_What to produce_
Repeat the lines below exactly as written, please, from the line with "From Stdlib Require Import List" to the line with "(** A JavaScript", both lines included, and no others.
——
(** * VisaVoyager: the agent orchestration layer of [services/gemini.ts]

    A shallow embedding of the TypeScript module that drives the
    self-correcting visa search, the one-shot orchestrators and the
    passport parser, together with the properties its specification
    states about them.  The repository holds the module twice; the
    parts of the second copy that differ are embedded as well.

    The module is dynamically typed where it matters: whatever
    [JSON.parse] returns flows unchecked into property reads, [||]
    defaults, [Math.min] and [>=].  The embedding therefore works on
    JavaScript values and spells out the coercions the code relies on. *)

From Stdlib Require Import List String Ascii Bool Arith ZArith QArith Lia.
From Stdlib Require Import DecimalString.
Import ListNotations.

Local Close Scope Q_scope.
Local Open Scope list_scope.
Local Open Scope string_scope.

Set Implicit Arguments.
Set Warnings "-register-all".

(* ================================================================== *)
(** * JavaScript values *)
(* ================================================================== *)

Module JS.

(** A JavaScript number: a finite value, [NaN] or an infinity.  Doubles
    embed into this type in an order preserving way, and the code only
    compares numbers and takes minima. *)
Inductive number : Type :=
| Fin (q : Q)
| NaN
| PosInf
| NegInf.

(** A string is a sequence of code units; one [ascii] stands for one
    unit.  The code never looks at the value of a unit other than by
    comparing with the literals written in the source. *)
Inductive value : Type :=
| VUndefined
| VNull
| VBool (b : bool)
| VNum (n : number)
| VStr (s : string)
| VArr (elems : list value) (extra : list (string * value))
| VObj (props : list (string * value)).

(** The exceptions that can cross the module. *)
Inductive error : Type :=
| SyntaxError (text : string)
| TypeError (msg : string)
| Error (msg : string)
| ServiceError (msg : string).

(** The result of running a piece of code: a value, an exception, or a
    loop that was cut off by the step budget of the model. *)
Inductive outcome (A : Type) : Type :=
| Ok (a : A)
| Throw (e : error)
| OutOfFuel.

Arguments Ok {A} a.
Arguments Throw {A} e.
Arguments OutOfFuel {A}.

Definition of_num (z : Z) : value := VNum (Fin (inject_Z z)).

(** ** Own properties *)

Fixpoint lookup (k : string) (props : list (string * value)) : value :=
  match props with
  | [] => VUndefined
  | (k', v) :: rest => if String.eqb k k' then v else lookup k rest
  end.

(** Defining a property keeps the position of an existing key and
    appends a new one, as property order does in JavaScript. *)
Fixpoint define (k : string) (v : value) (props : list (string * value))
  : list (string * value) :=
  match props with
  | [] => [(k, v)]
  | (k', v') :: rest =>
      if String.eqb k k' then (k, v) :: rest else (k', v') :: define k v rest
  end.

(** [o.k] for the property names the module reads.  None of them is an
    array index, [length] or a name found on a prototype, so a read on
    a primitive or on an array without such an own property is
    [undefined]; a read on [null] or [undefined] throws. *)
Definition get (o : value) (k : string) : outcome value :=
  match o with
  | VUndefined => Throw (TypeError ("Cannot read properties of undefined (reading '" ++ k ++ "')"))
  | VNull => Throw (TypeError ("Cannot read properties of null (reading '" ++ k ++ "')"))
  | VObj props => Ok (lookup k props)
  | VArr _ extra => Ok (lookup k extra)
  | VBool _ | VNum _ | VStr _ => Ok VUndefined
  end.

(** [o.k = v] in strict mode (module code is always strict): writing to
    a primitive throws, writing to an object or an array defines the
    property. *)
Definition put (o : value) (k : string) (v : value) : outcome value :=
  match o with
  | VUndefined => Throw (TypeError ("Cannot set properties of undefined (setting '" ++ k ++ "')"))
  | VNull => Throw (TypeError ("Cannot set properties of null (setting '" ++ k ++ "')"))
  | VObj props => Ok (VObj (define k v props))
  | VArr elems extra => Ok (VArr elems (define k v extra))
  | VBool _ | VNum _ | VStr _ =>
      Throw (TypeError ("Cannot create property '" ++ k ++ "'"))
  end.

(** ** Coercions *)

Definition is_zero (n : number) : bool :=
  match n with
  | Fin q => Qeq_bool q 0
  | _ => false
  end.

(** [ToBoolean]. *)
Definition truthy (v : value) : bool :=
  match v with
  | VUndefined | VNull => false
  | VBool b => b
  | VNum NaN => false
  | VNum n => negb (is_zero n)
  | VStr s => negb (String.eqb s "")
  | VArr _ _ | VObj _ => true
  end.

(** [a || b] *)
Definition or_else (a b : value) : value := if truthy a then a else b.

Fixpoint join (sep : string) (l : list string) : string :=
  match l with
  | [] => ""
  | [x] => x
  | x :: rest => x ++ sep ++ join sep rest
  end.

Section Coercions.

(** The two conversions between numbers and text are left to the
    engine; nothing below depends on what they compute. *)
Variable NumberToString : number -> string.
Variable StringToNumber : string -> number.

(** [ToString], as used by template literals and by [+] with a string
    operand.  An array joins its elements with commas, printing
    [null] and [undefined] as nothing. *)
Fixpoint ToString (v : value) : string :=
  match v with
  | VUndefined => "undefined"
  | VNull => "null"
  | VBool true => "true"
  | VBool false => "false"
  | VNum n => NumberToString n
  | VStr s => s
  | VArr elems _ =>
      join ","
        ((fix each (l : list value) : list string :=
            match l with
            | [] => []
            | VUndefined :: rest => "" :: each rest
            | VNull :: rest => "" :: each rest
            | x :: rest => ToString x :: each rest
            end) elems)
  | VObj _ => "[object Object]"
  end.

(** [ToNumber]. *)
Definition ToNumber (v : value) : number :=
  match v with
  | VUndefined => NaN
  | VNull => Fin 0
  | VBool true => Fin 1
  | VBool false => Fin 0
  | VNum n => n
  | VStr s => StringToNumber s
  | VArr _ _ => StringToNumber (ToString v)
  | VObj _ => NaN
  end.

End Coercions.

(** ** Numbers *)

(** [a >= b] on numbers; any comparison with [NaN] is false. *)
Definition num_ge (a b : number) : bool :=
  match a, b with
  | NaN, _ | _, NaN => false
  | PosInf, _ => true
  | _, NegInf => true
  | NegInf, _ => false
  | _, PosInf => false
  | Fin x, Fin y => Qle_bool y x
  end.

(** [a <= b] on numbers. *)
Definition num_le (a b : number) : bool := num_ge b a.

(** [Math.min(a, b)] on two numbers. *)
Definition Math_min (a b : number) : number :=
  match a, b with
  | NaN, _ | _, NaN => NaN
  | NegInf, _ | _, NegInf => NegInf
  | PosInf, y => y
  | x, PosInf => x
  | Fin x, Fin y => if Qle_bool x y then Fin x else Fin y
  end.

(** [SameValueZero] between the keys of two different entries of a list:
    primitives compare by value, while two objects or arrays taken from
    different places are distinct references and never the same key. *)
Definition same_key (a b : value) : bool :=
  match a, b with
  | VUndefined, VUndefined => true
  | VNull, VNull => true
  | VBool x, VBool y => Bool.eqb x y
  | VNum (Fin x), VNum (Fin y) => Qeq_bool x y
  | VNum NaN, VNum NaN => true
  | VNum PosInf, VNum PosInf => true
  | VNum NegInf, VNum NegInf => true
  | VStr x, VStr y => String.eqb x y
  | _, _ => false
  end.

(** ** Strings *)

(** [s.substring(a, b)]: both indices are clamped to the length and
    swapped when out of order. *)
Definition substring (a b : nat) (s : string) : string :=
  let a' := Nat.min a (String.length s) in
  let b' := Nat.min b (String.length s) in
  String.substring (Nat.min a' b') (Nat.max a' b' - Nat.min a' b') s.

(** [s.startsWith(p)] *)
Definition startsWith (p s : string) : bool := String.prefix p s.

Fixpoint rev_string (s : string) : string :=
  match s with
  | EmptyString => EmptyString
  | String c s' => rev_string s' ++ String c EmptyString
  end.

(** [s.endsWith(p)] *)
Definition endsWith (p s : string) : bool :=
  String.prefix (rev_string p) (rev_string s).

(** The text of a string without its first [n] units. *)
Definition drop (n : nat) (s : string) : string :=
  String.substring n (String.length s - n) s.

(** Whether [needle] occurs somewhere in [s]. *)
Fixpoint includes (needle s : string) : bool :=
  String.prefix needle s ||
  match s with
  | EmptyString => false
  | String _ s' => includes needle s'
  end.

End JS.

Import JS.

(* ================================================================== *)
(** * The engine and the generative service *)
(* ================================================================== *)

(** The built-ins the module calls.  [JSON_parse] answers [None] where
    [JSON.parse] throws a [SyntaxError]. *)
Class Engine : Type := {
  JSON_parse : string -> option value;
  JSON_stringify : value -> string;
  NumberToString : number -> string;
  StringToNumber : string -> number
}.

Definition nl : string := String (ascii_of_nat 10) EmptyString.
Definition dq : string := String (ascii_of_nat 34) EmptyString.

(** ** The shapes exchanged with [@google/genai] *)

(** [Type.OBJECT], [Type.ARRAY], ... as used in response schemas. *)
Inductive Schema : Type :=
| TString
| TNumber
| TBoolean
| TEnum (options : list string)
| TArray (items : Schema)
| TObject (properties : list (string * Schema)).

Inductive Tool : Type := googleSearch | googleMaps.

Record SessionConfig : Type := {
  systemInstruction : string;
  tools : option (list Tool)
}.

Record OutputConfig : Type := {
  responseMimeType : string;
  responseSchema : Schema
}.

(** The argument of [chat.sendMessage]. *)
Record RequestOptions : Type := {
  message : string;
  config : option OutputConfig
}.

Inductive Part : Type :=
| InlineData (data mimeType : string)
| TextPart (text : string).

Inductive Contents : Type :=
| ContentText (s : string)
| ContentParts (parts : list Part).

(** The argument of [ai.models.generateContent]. *)
Record GenerateRequest : Type := {
  g_model : string;
  g_contents : Contents;
  g_config : OutputConfig
}.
——
_Result below_
From Stdlib Require Import List String Ascii Bool Arith ZArith QArith Lia.
From Stdlib Require Import DecimalString.
Import ListNotations.

Local Close Scope Q_scope.
Local Open Scope list_scope.
Local Open Scope string_scope.

Set Implicit Arguments.
Set Warnings "-register-all".

(* ================================================================== *)
(** * JavaScript values *)
(* ================================================================== *)

Module JS.

(** A JavaScript number: a finite value, [NaN] or an infinity.  Doubles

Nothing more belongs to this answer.